The first two events in KL and Singapore went off without a hitch but we couldn’t go to the third event # in Thailand because the military had a coup the day I was to arrive. I didn’t know it until then, but I have a firm travel rule : “Never go to a place that has tanks in the streets”
Because we had already canceled one of the four events, we were really determined to do the fourth event, in Manila.
There was only one little problem, and that was that a category 5 typhoon was headed straight towards Manila.
The Manila team assured us that the conference would occur that Thursday morning as scheduled despite the weather. Despite my gut feel that this was a mistake, we dutifully flew to Manila that Wednesday night.
Well the next morning the typhoon was starting to hit Manila in earnest and the winds were blowing at least 50 miles an hour. Our local country hosts called us and said “Err – we noticed that the wind picked up overnight so we are canceling the conference!”
You can imagine my thoughts.

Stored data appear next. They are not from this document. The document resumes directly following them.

(* ===== verification/PresenceSamples.v ===== *)
(** * Runs of the presence ledger and the writer leases

    A JSON of its own for attachments, rows, processes and a gateway, at which the
    theorems of [PresenceSafety], [PresenceFaults], [WriterLease] and
    [SessionAdmission] are applied. *)

From stdpp Require Import countable.
From S2P Require Import Prelude SessionPresence PresenceSafety PresenceFaults WriterLease.
From S2P Require Import Approval SessionAdmission.

(** ** Attachments as text *)

#[export] Instance SessionActor_countable : Countable SessionActor.
Proof.
  refine (inj_countable' (fun a => (sa_id a, sa_surface a, sa_role a))
            (fun '(i, s, r) => {| sa_id := i; sa_surface := s; sa_role := r |}) _).
  by intros [].
Defined.

#[export] Instance SessionAttachment_eq_dec : EqDecision SessionAttachment.
Proof. solve_decision. Defined.

#[export] Instance SessionAttachment_countable : Countable SessionAttachment.
Proof.
  refine (inj_countable'
            (fun a => (at_session_id a, at_actor a, at_attached_at_ms a, at_last_seen_ms a))
            (fun '(s, a, t, l) => {| at_session_id := s; at_actor := a; at_attached_at_ms := t;
                                     at_last_seen_ms := l |}) _).
  by intros [].
Defined.

Definition zero : Ascii.ascii := Ascii.ascii_of_nat 48.
Definition one : Ascii.ascii := Ascii.ascii_of_nat 49.

Fixpoint bits_of (p : positive) : string :=
  match p with
  | xH => EmptyString
  | xO p => String zero (bits_of p)
  | xI p => String one (bits_of p)
  end.

Fixpoint of_bits (s : string) : positive :=
  match s with
  | EmptyString => xH
  | String a s => if Ascii.eqb a zero then xO (of_bits s) else xI (of_bits s)
  end.

Lemma of_bits_of p : of_bits (bits_of p) = p.
Proof. induction p; cbn; by f_equal. Qed.

#[export] Instance sample_json : AttachmentJson := {
  attachments_to_json l := Ok (bits_of (encode l));
  attachments_from_json s := ok_or "invalid"%string (decode (of_bits s));
  unknown_state s := s
}.

#[export] Instance sample_json_laws : AttachmentJsonLaws.
Proof.
  split. intros l j [= <-]. cbn [attachments_from_json sample_json].
  by rewrite of_bits_of, decode_encode.
Qed.

#[export] Instance sample_first : FirstValue := {
  first_value m := snd <$> head (map_to_list m)
}.

#[export] Instance sample_first_laws : FirstValueLaws.
Proof.
  split; intros m; cbn [first_value sample_first].
  - intros l Hl. destruct (map_to_list m) as [|[o x] r] eqn:E; [done|]. injection Hl as <-.
    exists o. apply elem_of_map_to_list. rewrite E. left.
  - intros Hn. apply map_to_list_empty_iff. by destruct (map_to_list m).
Qed.

(** ** Two surfaces *)

Definition rows0 : gmap string SessionPresenceProjection := ∅.
Definition surface_a : SessionActor :=
  {| sa_id := "a"; sa_surface := "tui"; sa_role := Some "writer"%string |}.
Definition surface_b : SessionActor :=
  {| sa_id := "b"; sa_surface := "web"; sa_role := Some "reader"%string |}.
Definition surface_c : SessionActor :=
  {| sa_id := "c"; sa_surface := "web"; sa_role := Some "writer"%string |}.
Definition at_time (t : N) (_ : nat) : N := t.
Definition sample_ttl : N := 3600000.

Definition attach_at (t : N) (a : SessionActor) :=
  attach true sample_ttl (at_time t) quiet "s" a.

Definition run1 := attach_at 1000 surface_a ∅ rows0.
Definition rows1 : gmap string SessionPresenceProjection := run1.2.

Lemma quiet_presence : presence_others "s" quiet.
Proof. intros n s h Hh. by exists h. Qed.

Lemma presence_history0 : presence_history "s" [rows0].
Proof. apply PresenceStart. change (rows0 !! "s"%string = None). apply lookup_empty. Qed.

Lemma presence_history1 : presence_history "s" [rows1; rows0].
Proof.
  pose proof (PresenceWrite "s" [] rows0 None (attach_section sample_ttl "s" surface_a (at_time 1000) None)
    (snapshot_from_entry "s" (mu_entry (attach_section sample_ttl "s" surface_a (at_time 1000) None))) 1
    (bits_of (encode (sn_attachments (snapshot_from_entry "s"
       (mu_entry (attach_section sample_ttl "s" surface_a (at_time 1000) None)))))) (Ok true) rows1
    presence_history0 I (MuAttach _ _ _ _ _)) as Hw.
  apply Hw; [vm_compute; reflexivity|reflexivity|vm_compute; reflexivity].
Qed.


Lemma run1_ok : exists event, run1.1.1 = Ok event /\ le_event_type event = "session.attach"%string.
Proof. eexists. split; vm_compute; reflexivity. Qed.

Lemma empty_grounded : grounded "s" [rows0] ((∅ : Sessions) !! "s"%string).
Proof. by rewrite lookup_empty. Qed.

Lemma attach_recorded_witness :
  exists event e a, run1.1.1 = Ok event /\ run1.1.2 !! "s"%string = Some e /\
    en_attachments e !! "a"%string = Some a /\ at_last_seen_ms a = 1000%N /\
    row_view "s" rows1 (view_of e).
Proof.
  destruct run1_ok as (event & He & Ht). unfold rows1.
  destruct run1 as [[r sessions] rows] eqn:E. cbn [fst snd] in *.
  destruct (attach_recorded "s" sample_ttl (at_time 1000) quiet "s" surface_a ∅ rows0 [] r sessions rows
    eq_refl presence_history0 empty_grounded quiet_presence E) as (_ & _ & Hev).
  destruct (Hev event He) as (e & a & ? & ? & _ & _ & ? & Hrow). exists event, e, a.
  do 4 (split; [done|]). by apply Hrow.
Defined.

(** ** Failures *)

Lemma absent_detach_blocks_attach_witness :
  exists absent event sessions1,
    detach true sample_ttl (at_time 5) quiet "s" "b" ∅ rows0 = (Ok absent, sessions1, rows0) /\
    le_event_type absent = "session.presence_absent"%string /\
    (attach true sample_ttl (at_time 9) quiet "s" surface_a sessions1 rows0).1.1
      = Err (conflict_message "s") /\
    (attach true sample_ttl (at_time 9) quiet "s" surface_a sessions1 rows0).2 = rows0 /\
    (attach true sample_ttl (at_time 9) quiet "s" surface_a ∅ rows0).1.1 = Ok event /\
    le_event_type event = "session.attach"%string.
Proof.
  apply (absent_detach_blocks_attach sample_ttl "s" "s" eq_refl eq_refl "b" surface_a
    (at_time 5) (at_time 9) ∅ rows0 (bits_of (encode [attachment "s" surface_a 9 9])));
    try reflexivity; try apply lookup_empty. vm_compute. discriminate.
Defined.

(** [a] attaches at 0, [b] at 3500 s, and [a] calls at 3550 s; its time is 3600 s. *)
Definition two_rows : gmap string SessionPresenceProjection :=
  let '(_, sessions, rows) := attach_at 0 surface_a ∅ rows0 in
  (attach_at 3500000 surface_b sessions rows).2.

Definition two_row : SessionPresenceProjection :=
  default {| pp_session_id := ""; pp_state := ""; pp_attachments_json := ""; pp_next_sequence := 0;
             pp_revision := 0; pp_updated_at_ms := 0 |} (two_rows !! "s"%string).

Definition two_entry : SessionLifecycleEntry :=
  match entry_of_projection two_row with Ok e => e | Err _ => entry_default end.

Definition seen_at_0 : SessionAttachment := attachment "s" surface_a 0 0.

Lemma two_all_fresh k a :
  en_attachments two_entry !! k = Some a -> fresh 3550000 sample_ttl a = true.
Proof.
  assert (map_Forall (fun _ a => fresh 3550000 sample_ttl a = true) (en_attachments two_entry)) as Hf
    by (apply (bool_decide_unpack _); vm_compute; exact I).
  apply Hf.
Qed.

Lemma heartbeat_not_durable_witness :
  exists event sessions,
    attach true sample_ttl (at_time 3550000) quiet "s" surface_a ∅ two_rows
      = (Ok event, sessions, two_rows) /\
    le_event_type event = "session.presence_observed"%string /\
    (attachment_role true sample_ttl (at_time 3600000) quiet "s" "a" ∅ two_rows).1.1 = None.
Proof.
  apply (heartbeat_not_durable sample_ttl "s" "s" eq_refl eq_refl surface_a (at_time 3550000)
    (at_time 3600000) two_rows two_row two_entry seen_at_0);
    [reflexivity|reflexivity|vm_compute; reflexivity|vm_compute; reflexivity
    |vm_compute; reflexivity|vm_compute; reflexivity|reflexivity|exact two_all_fresh
    |vm_compute; reflexivity|reflexivity].
Defined.

(** A write that is cancelled after the change in memory and before the row: the
    entry is one revision ahead of the row.  When another process writes that
    revision, the next operation of the first one replaces it: [b] was told that it
    is attached, and is not. *)
Definition cancelled_entry : SessionLifecycleEntry :=
  mu_entry (attach_section sample_ttl "s" surface_c (at_time 2000) (run1.1.2 !! "s"%string)).

Definition attached_ids (rows : gmap string SessionPresenceProjection) : list string :=
  match entry_of_projection (default two_row (rows !! "s"%string)) with
  | Ok e => btree_keys (en_attachments e)
  | Err _ => []
  end.

Lemma cancelled_attach_loses_other :
  let other := attach_at 2500 surface_b ∅ rows1 in
  let next := mark_active true sample_ttl (at_time 3000) quiet "s"
                {["s"%string := cancelled_entry]} other.2 in
  is_ok other.1.1 = true /\ attached_ids other.2 = ["a"; "b"]%string /\
  is_ok next.1.1 = true /\ attached_ids next.2 = ["a"; "c"]%string.
Proof. vm_compute. repeat split. Qed.

(** ** Leases and admissions *)

Definition sample_principal : PrincipalClaims :=
  {| pl_principal_id := "p"; pl_tenant_id := "t"; pl_grant_id := "g"; pl_kind := PkHuman;
     pl_scopes := []; pl_capabilities := []; pl_assurance := PaHumanInteractive;
     pl_issuer := "broker"; pl_issued_at_ms := 0; pl_expires_at_ms := None;
     pl_credential_fingerprint := "f"; pl_credential_epoch := 0; pl_profile_revision := 1;
     pl_app_profiles := ∅ |}.

Definition sample_header : ObserverHeader := HeaderText " tui-1 ".
Definition sample_actor : SessionActor :=
  {| sa_id := surface_actor_id sample_principal "tui-1"; sa_surface := "tui";
     sa_role := Some "writer"%string |}.

(** The lease of the principal's surface, taken alone. *)
Definition sample_owner : string := session_lease_owner sample_principal "tui-1".
Definition leases1 : Leases := (acquire 7 "s" sample_owner EXCLUSIVE ∅).2.

Lemma leases1_run : rtc lease_step ∅ leases1.
Proof. apply rtc_once, LeaseAcquire. Qed.

Definition sample_owners : Owners := default ∅ (leases1 !! "s"%string).
Definition sample_lease : SessionLease := lease_of "s" sample_owner EXCLUSIVE 7.

Lemma exclusive_lease_is_alone_witness :
  sl_owner sample_lease = sample_owner /\ sl_session_id sample_lease = "s"%string /\
  sl_mode sample_lease ∈ [COLLABORATIVE; EXCLUSIVE] /\
  (sl_mode sample_lease = EXCLUSIVE -> sample_owners = {[sample_owner := sample_lease]}).
Proof.
  apply (exclusive_lease_is_alone leases1 "s" sample_owners sample_owner sample_lease leases1_run);
    vm_compute; reflexivity.
Defined.

Definition gateway1 : Gateway (gmap string SessionPresenceProjection) :=
  let '(_, sessions, rows) := attach_at 1000 sample_actor ∅ rows0 in
  {| gw_sessions := sessions; gw_store := rows; gw_leases := Some leases1 |}.

(** The surface writes a second later. *)
Definition admission1 :=
  require_session_writer_admission true sample_ttl (at_time 2000) quiet (fun l => l) 2000
    sample_principal sample_header "s" gateway1.

Lemma admission1_owner : admission1.1 = Ok sample_owner.
Proof. vm_compute. reflexivity. Qed.

Lemma gateway1_run :
  match gw_leases gateway1 with
  | Some leases => rtc lease_step ∅ leases /\ rtc lease_step leases leases
  | None => True
  end.
Proof.
  replace (gw_leases gateway1) with (Some leases1) by (vm_compute; reflexivity).
  split; [exact leases1_run|done].
Qed.

Lemma admitted_writer_witness :
  attached_as sample_ttl (gw_sessions admission1.2) 2000 "s" (sa_id sample_actor) "writer".
Proof.
  pose proof admission1_owner as Ho. unfold admission1 in *.
  destruct (require_session_writer_admission true sample_ttl (at_time 2000) quiet (fun l => l) 2000
    sample_principal sample_header "s" gateway1) as [res g'] eqn:E. cbn [fst snd] in *. subst res.
  destruct (admitted_writer true sample_ttl (at_time 2000) quiet (fun l => l) 2000 sample_principal
    sample_header "s" gateway1 _ g' eq_refl gateway1_run E)
    as (value & observer_id & ? & ? & ? & ? & Hh & Hv & _ & Ha & _).
  injection Hh as <-. vm_compute in Hv. injection Hv as <-. exact Ha.
Defined.

(** It asks to be detached after its time. *)
Definition sample_facts : AccessFacts :=
  {| af_stored := Ok (Some (Some "p"%string)); af_active := false; af_missions := [] |}.

Definition sample_entry : SessionLifecycleEntry :=
  default entry_default (gw_sessions gateway1 !! "s"%string).

Lemma late_detach_keeps_lease_witness :
  let g' := (detach_session_handler true sample_ttl (fun _ => at_time 9000000) (fun _ => quiet) id
               sample_facts sample_principal sample_header "s" gateway1).2 in
  gw_leases g' = Some leases1 /\
  answer_ok (ensure_writer 9000001 "s" "other" leases1).1 = false.
Proof.
  apply (late_detach_keeps_lease true sample_ttl (fun _ => at_time 9000000) (fun _ => quiet)
    sample_facts sample_principal sample_header "s" "tui-1" gateway1 leases1 sample_owners sample_lease
    sample_entry (attachment "s" sample_actor 1000 1000) "other" 9000001 eq_refl);
    [vm_compute; reflexivity|vm_compute; reflexivity|vm_compute; reflexivity
    |vm_compute; reflexivity|vm_compute; reflexivity|exact leases1_run
    |vm_compute; reflexivity|vm_compute; reflexivity|reflexivity|vm_compute; discriminate].
Defined.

I said a few choice words and then we checked out of the hotel in an attempt to get out of the country before the typhoon struck. We made the drive to the airport in blinding rain and hurried to the counter. Unfortunately by that point the Manila airport had lost power and it was a surreal tableau of desperate people in the dim light of a few backup lights and lightning flashes. All the computers were powered down and the airport was shut down. Nobody was leaving.

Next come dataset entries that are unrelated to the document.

(** ** Teams and members *)

Definition with_team_lifecycle (l : AgenticTeamLifecycle) (t : AgenticTeamProjection) :
  AgenticTeamProjection :=
  {| tm_team_id := tm_team_id t; tm_name := tm_name t; tm_mission := tm_mission t;
     tm_objective := tm_objective t; tm_topic_ref := tm_topic_ref t;
     tm_created_by := tm_created_by t; tm_member_ids := tm_member_ids t;
     tm_task_ids := tm_task_ids t; tm_lifecycle := l |}.

Definition with_mission (mission : string) (t : AgenticTeamProjection) : AgenticTeamProjection :=
  {| tm_team_id := tm_team_id t; tm_name := tm_name t; tm_mission := mission;
     tm_objective := tm_objective t; tm_topic_ref := tm_topic_ref t;
     tm_created_by := tm_created_by t; tm_member_ids := tm_member_ids t;
     tm_task_ids := tm_task_ids t; tm_lifecycle := tm_lifecycle t |}.

Definition with_members (members : list string) (t : AgenticTeamProjection) :
  AgenticTeamProjection :=
  {| tm_team_id := tm_team_id t; tm_name := tm_name t; tm_mission := tm_mission t;
     tm_objective := tm_objective t; tm_topic_ref := tm_topic_ref t;
     tm_created_by := tm_created_by t; tm_member_ids := members;
     tm_task_ids := tm_task_ids t; tm_lifecycle := tm_lifecycle t |}.

Definition with_membership_ids (ids : list string) (m : AgentMemberProjection) :
  AgentMemberProjection :=
  {| mb_agent_id := mb_agent_id m; mb_display_name := mb_display_name m; mb_role := mb_role m;
     mb_mission := mb_mission m; mb_required_capabilities := mb_required_capabilities m;
     mb_invited_by := mb_invited_by m; mb_membership_ids := ids;
     mb_definition_ref := mb_definition_ref m; mb_model_profile_ref := mb_model_profile_ref m;
     mb_expertise_hints := mb_expertise_hints m;
     mb_execution_requirements := mb_execution_requirements m |}.

Definition with_lifecycle (l : AgenticMembershipLifecycle) (m : AgenticMembershipProjection) :
  AgenticMembershipProjection :=
  {| ms_membership_id := ms_membership_id m; ms_agent_id := ms_agent_id m;
     ms_team_id := ms_team_id m; ms_lifecycle := l; ms_delegation_ref := ms_delegation_ref m;
     ms_reason_ref := ms_reason_ref m; ms_created_by := ms_created_by m |}.

Definition with_reason (r : option string) (m : AgenticMembershipProjection) :
  AgenticMembershipProjection :=
  {| ms_membership_id := ms_membership_id m; ms_agent_id := ms_agent_id m;
     ms_team_id := ms_team_id m; ms_lifecycle := ms_lifecycle m;
     ms_delegation_ref := ms_delegation_ref m; ms_reason_ref := r;
     ms_created_by := ms_created_by m |}.

Definition with_delegation (d : option string) (m : AgenticMembershipProjection) :
  AgenticMembershipProjection :=
  {| ms_membership_id := ms_membership_id m; ms_agent_id := ms_agent_id m;
     ms_team_id := ms_team_id m; ms_lifecycle := ms_lifecycle m; ms_delegation_ref := d;
     ms_reason_ref := ms_reason_ref m; ms_created_by := ms_created_by m |}.

Definition new_membership (agent team : string) (reason : option string) (creator : string) :
  AgenticMembershipProjection :=
  {| ms_membership_id := membership_id agent team; ms_agent_id := agent; ms_team_id := team;
     ms_lifecycle := MlActive; ms_delegation_ref := None; ms_reason_ref := reason;
     ms_created_by := creator |}.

After waiting in line for several hours, the airline (Singapore) finally decided to escort us to their lounge past the unpowered security checkpoint. But before we could leave, we had to check our luggage. The clerk HAND WROTE my baggage tag and I remember looking wistfully at that bag as I left the counter. I never expected to see that bag again.

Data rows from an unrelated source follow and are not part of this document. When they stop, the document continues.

Lemma exec_all_done {A} (f : A -> Exec bool) l :
  (forall x, x ∈ l -> exists b, f x = Done b) -> exists b, exec_all f l = Done b.
Proof.
  induction l as [|y l IH]; intros Hl; cbn; [eauto|].
  destruct (Hl y) as [[] ->]; [left| |cbn; eauto]. cbn. apply IH. intros. apply Hl. by right.
Qed.

Lemma exec_any_inv {A} (f : A -> Exec bool) l :
  exec_any f l = Done true -> exists x, x ∈ l /\ f x = Done true.
Proof.
  induction l as [|y l IH]; cbn; [done|]. destruct (f y) as [[]| |] eqn:Ey; cbn; try discriminate.
  - intros _. exists y. split; [left|done].
  - intros (x & Hx & Hf)%IH. exists x. split; [by right|done].
Qed.

Lemma exec_any_done {A} (f : A -> Exec bool) l :
  (forall x, x ∈ l -> exists b, f x = Done b) ->
  exists b, exec_any f l = Done b /\ ((exists x, x ∈ l /\ f x = Done true) -> b = true).
Proof.
  induction l as [|y l IH]; intros Hl; cbn.
  - exists false. split; [done|]. by intros (x & ?%elem_of_nil & _).
  - destruct (Hl y) as [[] Hy]; [left| |].
    + rewrite Hy. cbn. eauto.
    + rewrite Hy. cbn. destruct IH as (b & Hb & Hx); [intros; apply Hl; by right|].
      exists b. split; [done|]. intros (x & [->|Hin]%elem_of_cons & Hf); [congruence|eauto].
Qed.

(** A set on the path, within the tasks, leaves room for one more. *)
Lemma path_room (visiting : gset string) r t :
  visiting ⊆ dom (pr_tasks p) -> r ∉ visiting -> pr_tasks p !! r = Some t ->
  {[r]} ∪ visiting ⊆ dom (pr_tasks p)
  /\ size ({[r]} ∪ visiting) = S (size visiting) /\ size visiting < size (pr_tasks p).
Proof.
  intros Hv Hr Ht. assert ({[r]} ∪ visiting ⊆ dom (pr_tasks p)) as Hsub.
  { apply elem_of_dom_2 in Ht. set_solver. }
  assert (size ({[r]} ∪ visiting) = S (size visiting)) as Hs.
  { rewrite size_union, size_singleton by set_solver. lia. }
  split_and!; [done..|]. apply subseteq_size in Hsub. rewrite size_dom in Hsub. lia.
Qed.

Lemma visit_satisfied_done fuel : forall visiting r,
  visiting ⊆ dom (pr_tasks p) -> size (pr_tasks p) < fuel + size visiting ->
  exists b, visit_satisfied p fuel visiting r = Done b.
Proof.
  induction fuel as [|fuel IH]; intros visiting r Hv Hf.
  { apply subseteq_size in Hv. rewrite size_dom in Hv. lia. }
  cbn [visit_satisfied]. destruct (pr_tasks p !! r) as [t|] eqn:Ht; [|eauto].
  destruct (tk_status t); eauto. destruct (is_nil _); [eauto|]. cbn [orb].
  case_bool_decide as Hr; [eauto|]. apply exec_all_done. intros x _.
  destruct (path_room visiting r t) as (Hsub & Hs & Hlt); [done..|]. apply IH; [done|lia].
Qed.

Lemma visit_satisfied_sound fuel : forall visiting r,
  visit_satisfied p fuel visiting r = Done true -> satisfied r.
Proof.
  induction fuel as [|fuel IH]; intros visiting r; [done|]. cbn [visit_satisfied].
  destruct (pr_tasks p !! r) as [t|] eqn:Ht; [|done].
  destruct (tk_status t) eqn:Hs; try done; [intros _; by eapply satisfied_accepted|].
  destruct (is_nil _) eqn:Hn; [done|]. cbn [orb]. case_bool_decide; [done|].
  intros Hall. eapply satisfied_replaced; [done..| |].
  - by destruct (replacement_task_refs t).
  - intros x Hx. eapply IH. by eapply exec_all_inv in Hall.
Qed.

(** No task on the path follows within the levels that are left. *)
Lemma visit_satisfied_complete n : forall fuel visiting r,
  visiting ⊆ dom (pr_tasks p) -> size (pr_tasks p) < fuel + size visiting ->
  satisfied_within n r = true ->
  (forall v, v ∈ visiting -> satisfied_within n v = false) ->
  visit_satisfied p fuel visiting r = Done true.
Proof.
  induction n as [|n IH]; intros fuel visiting r Hv Hf Hr Hno; [done|].
  destruct (satisfied_within n r) eqn:Hn.
  { apply IH; [done..|]. intros v Hin. destruct (satisfied_within n v) eqn:E; [|done].
    apply satisfied_within_S in E. rewrite Hno in E; done. }
  assert (r ∉ visiting) as Hfresh by (intros Hin; rewrite Hno in Hr; done).
  destruct fuel as [|fuel].
  { apply subseteq_size in Hv. rewrite size_dom in Hv. lia. }
  cbn [visit_satisfied]. cbn [satisfied_within] in Hr.
  destruct (pr_tasks p !! r) as [t|] eqn:Ht; [|done]. destruct (tk_status t); try done.
  apply andb_prop in Hr as [Hne Hall]. destruct (is_nil _); [done|]. cbn [orb].
  rewrite bool_decide_eq_false_2 by done.
  destruct (path_room visiting r t) as (Hsub & Hs & Hlt); [done..|].
  apply exec_all_true. intros x Hx. apply IH; [done|lia| |].
  - by apply (proj1 (forallb_elem_of _ _) Hall).
  - intros v [->%elem_of_singleton|Hin]%elem_of_union; [done|].
    destruct (satisfied_within n v) eqn:E; [|done].
    apply satisfied_within_S in E. rewrite Hno in E; done.
Qed.

Lemma visit_satisfied_spec n r :
  walk_depth p <= n ->
  visit_satisfied p n ∅ r = Done (task_dependency_satisfied p r)
  /\ (task_dependency_satisfied p r = true <-> satisfied r).
Proof.
  unfold task_dependency_satisfied, walk_depth. intros Hn.
  assert (forall m, S (size (pr_tasks p)) <= m ->
            exists b, visit_satisfied p m ∅ r = Done b /\ (b = true <-> satisfied r)) as Hd.
  { intros m Hm. destruct (visit_satisfied_done m ∅ r) as [b Hb]; [done|lia|].
    exists b. split; [done|]. split.
    - intros ->. by eapply visit_satisfied_sound.
    - intros [k Hk]%satisfied_bounded. rewrite (visit_satisfied_complete k) in Hb; [congruence|done|lia|done|].
      intros v Hv. by apply elem_of_empty in Hv. }
  destruct (Hd n Hn) as (b & Hb & Hs), (Hd (S (size (pr_tasks p)))) as (b' & Hb' & Hs'); [lia|].
  rewrite Hb, Hb'. cbn [walk_result]. split; [|done]. f_equal.
  destruct b, b'; intuition congruence.
Qed.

The business class lounge didn’t have electricity but they did have candles, ice and booze. I proceeded to medicate myself in preparation for the typhoon. I was really concerned about my safety and after the vodka loosened my tongue, I spent a good part of the time giving the local team a frank appraisal of their weather prognostication abilities via my cellphone.
The typhoon went directly over the airport and we watched the typhoon rip pieces off of airport buildings through the big picture windows in the lounge. The lounge was luckily on the leeward side of the storm so none of the lounge windows were broken.
Eventually the typhoon passed and the airport resumed operations. We boarded a flight to Hong Kong about 10:30 that night on an extremely lightly loaded Singapore Airlines plane.
As expected, my bag did not arrive with me (remember the hand filled out baggage tag?) I filed a missing luggage report but frankly thought it was a lost cause. The next day we managed to make the long trip home from Hong Kong, sans luggage.
Over the next few days, when I inquired about my missing bag Singapore Airlines could only tell me that they were searching for it but had no status or information on where it might be.
Three days later, out of the blue, I get a call from American Airlines in Austin – my bag had managed to make it home after all!
That was my first real trip to that part of Asia and it took five more years before I ever got the nerve to return to Manila.
Things I learned on that trip: Go with your gut feelings. Be flexible. Stay at the hotel if there is any doubt about your flight. Don’t worry, it’ll (probably) work out all right in the end and never, ever, ever check a bag.